Dr. Joseph Robinette It is with great sorrow that we say goodbye to a truly wonderful man, Dr. Joseph Robinette, whose destiny was to pass away suddenly but peacefully, surrounded by his family, after a life filled with love, compassion, and joyful experiences. Joe was brought up with small-town, mid-western values in LeMars, Iowa. He met his wife, Judy, in kindergarten, and their 45 years of marriage saw them through medical school and their move to Tacoma where they raised their 3 children and watched their 5 grandchildren grow. Joe's medical career in Washington began at MAMC and continued on to private practice at Stork Associates and the GYFT Clinic. Joe touched the lives of many through his 33-year career as an OB-Gyn-Fertility specialist. We think of the countless babies that he helped bring into the world through obstetrics and fertility, and the hands that comforted and healed so many over the years. He was greatly loved and admired for his ability to truly listen and treat the whole person. He inspired trust and loyalty in his peers, friends, co-workers, and patients. Joe was also committed to caring for the under-served of our community, volunteering for the past several years at Neighborhood Clinic, a free walk-in clinic for those unable to access or afford medical care. Joe loved his work, the outdoors, traveling, golfing, writing and playing music, spending time with family and friends, and being a constant companion to Judy (and he sure could "cut-a-rug"). He was a kind, bright, humble, and courageous husband, father and grandfather - a gentle, quiet soul. We will always feel his presence in the legacy of loving and giving that he left with us. In memory of Dr. Robinette, donations may be made to Neighborhood Clinic: 1323 S. Yakima Ave., Tacoma, WA, 98405. A "celebration of his life" will be held Thursday July 7, 2011 at 6:00 pm, at Fircrest Golf Club.

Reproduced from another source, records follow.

(* ===== verification/Notification.v ===== *)
(** * Handling seccomp notifications ([internal/engine/launch_linux.go])

    [handleNotification] decides one intercepted syscall: virtual time first,
    then hold rules, then the fault rules in order.  A handler runs as one
    transition up to its answer, except that a held syscall blocks it; [System]
    interleaves handlers with everything other goroutines do to the session and
    to its queues.  [notificationLoop] and the supervisor check follow. *)

From stdpp Require Import base gmap strings list numbers.
From Stdlib Require Import ZArith Lia SpecFloat.
From S2P Require Import Prelude GoStd GoRand Seccomp FaultRule HoldQueue Session.
Import GoStd Seccomp FaultRule VClock Session.
Local Open Scope Z_scope.

Module Notification.

(** ** Virtual time *)

(** [binary.LittleEndian.Uint64] of eight bytes, and its inverse. *)
Fixpoint le_decode (l : list Z) : Z :=
  match l with [] => 0 | b :: l => b + 256 * le_decode l end.

Fixpoint le_encode (n : nat) (z : Z) : list Z :=
  match n with O => [] | S n => z mod 256 :: le_encode n (z / 256) end.

(** A timespec the process passed, as a duration; 0 when it cannot be read. *)
Definition readTimespec (fs : ProcFS) (pid addr : Z) : Z :=
  if addr =? 0 then 0
  else match ReadFromProcess fs pid addr 16 with
       | None => 0
       | Some buf =>
           if (length buf <? 16)%nat then 0
           else
             let sec := i64 (le_decode (take 8 buf)) in
             let nsec := i64 (le_decode (take 8 (drop 8 buf))) in
             i64 (i64 (sec * 1000000000) + nsec)
       end.

Definition zeros (n : nat) : list Z := replicate n 0.

Definition arg (req : NotifReq) (i : nat) : Z := byte_at (Args (Data req)) i.

Definition on_clock (f : VirtualClock -> VirtualClock) (s : Session) : Session :=
  set_vclock (f <$> vclock s) s.

Definition clock_elapsed (s : Session) : Z :=
  match vclock s with Some vc => Elapsed vc | None => 0 end.

(** [WriteToProcess]: a non-null address is written, and [pwrite] says whether
    the kernel took it. *)
Definition write_process (fs : ProcFS) (pid addr : Z) (data : list Z) (s : Session)
    : bool * Session :=
  if WriteToProcess fs pid addr data then (true, push_write (pid, addr, data) s) else (false, s).

(** The common end of the two sleeps: the clock moves, the remaining time is
    zeroed when the caller asked for it, and the syscall returns 0. *)
Definition finish_sleep (fs : ProcFS) (req : NotifReq) (name : string) (dur rem : Z)
    (s : Session) : Session :=
  let s := on_clock (Advance dur) s in
  let s := if rem =? 0 then s else (write_process fs (PID req) rem (zeros 16) s).2 in
  let s := emitSyscallEvent name (PID req) (DecVirtualSleep dur) "" dur "" "" s in
  respond (ReturnValue (ID req) 0) s.

(** [handleTimeSyscall]: [None] when the syscall is not a time syscall. *)
Definition handleTimeSyscall (fs : ProcFS) (req : NotifReq) (name : string) (s : Session)
    : option Session :=
  if String.eqb name "nanosleep" then
    Some (finish_sleep fs req name (readTimespec fs (PID req) (arg req 0)) (arg req 1) s)
  else if String.eqb name "clock_nanosleep" then
    let dur := readTimespec fs (PID req) (arg req 2) in
    let dur := if Z.testbit (arg req 1) 0 then
                 let currentNs := clock_elapsed s in
                 if currentNs <? dur then i64 (dur - currentNs) else 0
               else dur in
    Some (finish_sleep fs req name dur (arg req 3) s)
  else if String.eqb name "clock_gettime" then
    let '(sec, nsec) := match vclock s with Some vc => Timespec vc | None => (0, 0) end in
    let buf := le_encode 8 (u64 sec) ++ le_encode 8 (u64 nsec) in
    match write_process fs (PID req) (arg req 1) buf s with
    | (true, s) =>
        let s := emitSyscallEvent name (PID req) (DecVirtualTime sec nsec) "" 0 "" "" s in
        Some (respond (ReturnValue (ID req) 0) s)
    | (false, s) => Some (respond (Allow (ID req)) s)
    end
  else None.

(** ** Path and destination of the syscall *)

Definition resolve_path (fs : ProcFS) (req : NotifReq) (name : string) (s : Session)
    : string * Session :=
  let unresolved := set_unresolvedPaths (i64 (unresolvedPaths s + 1)) s in
  if IsFileSyscall name then
    let addr := arg req (if String.eqb name "open" then 0 else 1) in
    match ReadStringFromProcess fs (PID req) addr 256 with
    | Some p => (p, s)
    | None => ("", unresolved)
    end
  else if IsFdSyscall name then
    match readlink_fd fs (PID req) (arg req 0) with
    | None => ("", unresolved)
    | Some p => (if IsSystemPath p then "" else p, s)
    end
  else ("", s).

Definition resolve_dest (fs : ProcFS) (req : NotifReq) (name : string) : string * Z :=
  if String.eqb name "connect" then
    default ("", 0) (ReadSockaddrFromProcess fs (PID req) (arg req 1))
  else ("", 0).

(** The closure [emit] of the handler. *)
Definition emit (req : NotifReq) (name : string) (dest : string * Z) (d : Decision)
    (path : string) (latency : Z) (label op : string) (s : Session) : Session :=
  if String.eqb name "connect"
  then emitSyscallEventDest name (PID req) d path latency dest.1 dest.2 label op s
  else emitSyscallEvent name (PID req) d path latency label op s.

(** A glob matches the path itself or the directory it is in. *)
Definition path_selected (r : FaultRule) (path : string) : bool :=
  MatchPath r path || MatchPath r (GoRand.Dir path +:+ "/").

(** ** Hold rules *)

Inductive Outcome :=
| Answered
| Blocked (q : nat) (h : HoldQueue.HeldNotif) (dest : string * Z).

(** The first hold rule that selects the call and still has its queue. *)
Fixpoint hold_loop (name path : string) (ps : list nat) (s : Session) : option (nat * string) :=
  match ps with
  | [] => None
  | p :: ps =>
      match rules s !! p with
      | None => hold_loop name path ps s
      | Some r =>
          if IsFileSyscall name && negb (String.eqb path "") && negb (String.eqb (PathGlob r) "")
             && negb (path_selected r path)
          then hold_loop name path ps s
          else match queue_of (HoldTag r) s with
               | None => hold_loop name path ps s
               | Some q => Some (q, HoldTag r)
               end
      end
  end.

(** ** Fault rules *)

Inductive Filtered := Skip | SystemPath | Consult.

(** The path and destination conditions of one rule. *)
Definition rule_filter (name path : string) (dest : string * Z) (r : FaultRule) : Filtered :=
  let by_path :=
    if (IsFileSyscall name || IsFdSyscall name) && negb (String.eqb path "") then
      if negb (String.eqb (PathGlob r) "") then
        if path_selected r path then Consult else Skip
      else if IsSystemPath path then SystemPath else Consult
    else Consult in
  match by_path with
  | Consult =>
      if negb (String.eqb (DestAddr r) "") && String.eqb name "connect" then
        if String.eqb dest.1 "" || negb (String.eqb (dest.1 +:+ ":" +:+ show_Z dest.2) (DestAddr r))
        then Skip else Consult
      else Consult
  | v => v
  end.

Tonight i had the honor of being at his celebration of life.
Tonight i was reminded even more of what an amazing man he truly was and what a marvelous family he has. His son spoke from the heart about his relationship with his father and then sang a version of Somewhere Over the Rainbow in honor of his Dad that was so sweet, you couldn't help but weep for his broken heart. I too met Dr. Robinette's Mom and i felt blessed to be able to share the story of how Dr. Robinette had touched our families lives on so many different levels but mainly to confirm what she already knew, that she had raised an incredible son.
He was the man who helped us conceive our sons Andrew and Benjamin. Sadly, he was the one who delivered them before their time and mourned with us as our dreams had been shattered.
He delivered my little sister Betty at Madigan hospital back in 1973.
I attended school with his son Jeff and daughter in-law Michelle.
He was the doctor on call last spring when my Mom started hemorrhaging due to complications from her cancer diagnosis. I'll never forget over hearing a phone call behind the ICU curtain he made in the middle of the night to one of his colleagues, "I have a friend here and we need to help her Mom". My heart melted. I wish you could have seen the look on my Mom's face when she came face to face with Dr. Robinette 30 + years later. She said, "You are still as handsome as you were the day you delivered Betty". I am certain he blushed. As you see i have a long history with this kind man. I will be forever grateful to him and wish i could've told him all of this before now.
Now my funny about Dr. Robinette. I want to share a letter written to the author of The Girlfriend's Guide to Pregnancy:
Dear Vicki: How common is it for a woman to develop a crush on her obstetrician while she is pregnant? During my pregnancies, I would find myself constantly thinking about my doctor and comparing my husband to him. I noticed how cool and nice he was and how nice he probably was to his wife and kids. At the same time, I felt myself repulsed by my husband. Why was this happening? Strange pregnancy hormones?
--ORANGE (COUNTY) CRUSH
Dear Crush: By my third and fourth pregnancies, nothing could get me to shave my legs, blow dry my hair or change out of my overstretched and shiny leggings except my monthly visit to my obstetrician. I even put extra perfume between my ankles, since he seemed to spend much of his time down there. Somewhere near the beginning of each visit he would ask me how I was, and I would nearly weep with gratitude--he really seemed to care what my answer would be. It's natural to develop strong feelings for the one person you're convinced stands between you and the certain death that labor and delivery might otherwise bring. He's not just a man, he's Superman. Comparing your all-too-human husband to your OB is like Lois Lane taking Clark Kent for granted but smoldering for the man from Krypton. Apples and oranges. Just remember that within a few months you'll go back to seeing your doctor only once a year. You husband will be the guy getting up with the baby in the middle of the night or reassuring you that you really are losing weight, and that big red S on his rumply undershirt will come into clearer focus.